■ WHAT TO DO: Check each line of the records below for the word "intros" and copy those where it appears.

[Data items]
##########

(** Which errors reach the user.  An upload error is posted, as one
    warning, exactly when it is a non-empty string in which [TypeError]
    does not occur; a missing error, the empty string and every message
    that mentions [TypeError] post nothing. *)
Theorem error_surfaced_iff (info : upload_info) (c : controller) :
  (∃ e, error info = Some e ∧ e ≠ ""
        ∧ (¬ ∃ a b, e = a +:+ "TypeError" +:+ b)
        ∧ surface_error info c = postError e c)
  ∨ ((error info = None ∨ error info = Some ""
      ∨ ∃ a b, error info = Some (a +:+ "TypeError" +:+ b))
     ∧ surface_error info c = c).
Proof.
  unfold surface_error. destruct (error info) as [e|]; [|right; auto].
  destruct (String.eqb e "") eqn:He; simpl.
  - apply String.eqb_eq in He as ->. right. auto.
  - apply String.eqb_neq in He.
    destruct (occurs "TypeError" e) eqn:Ho; simpl.
    + right. apply occurs_spec in Ho as (a & b & ->).
      split; [|done]. right. right. by exists a, b.
    + left. exists e. split; [done|]. split; [done|]. split; [|done].
      intros Hab. apply occurs_spec in Hab. congruence.
Qed.



(** What [SLIDModal] shows after a click.  The prompt is up exactly when
    it was up before, or when the click found no upload running, a
    platform other than YouTube and no Streamlabs ID. *)
Theorem SLIDModal_after_handleSelect (translate : string → string)
    (filename platform : string) (c : controller) :
  SLIDModal (handleSelect translate filename platform c) = GetSLID
  ↔ SLIDModal c = GetSLID
    ∨ (uploading (uploadInfo c) = false ∧ platform ≠ "youtube" ∧ hasSLID c = false).
Proof.
  unfold SLIDModal, handleSelect.
  destruct (uploading (uploadInfo c)); simpl.
  - split; [auto|]. by intros [?|(? & _)].
  - destruct (String.eqb platform "youtube") eqn:Hp; simpl.
    + apply String.eqb_eq in Hp. split; [auto|]. by intros [?|(_ & ? & _)].
    + apply String.eqb_neq in Hp. destruct (hasSLID c); simpl.
      * split; [auto|]. by intros [?|(_ & _ & ?)].
      * split; [auto|done].
Qed.

Section Options.
Variable translate : string → string.

(** The upload options.  There are always the three editing targets, in
    one order, with YouTube put first when that platform is linked; the
    values, which the page uses as keys, are distinct, and the list is
    never empty, so the page shows the actions for every recording. *)
Theorem uploadOptions_shape (c : controller) :
  let values := option_value <$> uploadOptions translate c in
  values = (if hasYoutube c then ["youtube"] else [])
           ++ ["crossclip"; "typestudio"; "videoeditor"]
  ∧ NoDup values
  ∧ (0 < length (uploadOptions translate c))%nat
  ∧ ("youtube" ∈ values ↔ "youtube" ∈ linkedPlatforms c).
Proof.
  intros values. subst values. unfold uploadOptions, hasYoutube.
  destruct (bool_decide ("youtube" ∈ linkedPlatforms c)) eqn:Hy; simpl.
  - apply bool_decide_eq_true in Hy.
    split; [done|]. split; [by apply (bool_decide_unpack (NoDup _))|]. split; [lia|].
    split; [done|]. intros _. apply list_elem_of_here.
  - apply bool_decide_eq_false in Hy.
    split; [done|]. split; [by apply (bool_decide_unpack (NoDup _))|]. split; [lia|].
    split; [|done]. intros Hin. exfalso. revert Hin.
    by apply (bool_decide_unpack (¬ _)).
Qed.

##########

■ SOLUTION TO THIS PROBLEM:
      intros Hab. apply occurs_spec in Hab. congruence.
  - split; [auto|]. by intros [?|(? & _)].
    + apply String.eqb_eq in Hp. split; [auto|]. by intros [?|(_ & ? & _)].
      * split; [auto|]. by intros [?|(_ & _ & ?)].
  intros values. subst values. unfold uploadOptions, hasYoutube.
    split; [done|]. intros _. apply list_elem_of_here.
    split; [|done]. intros Hin. exfalso. revert Hin.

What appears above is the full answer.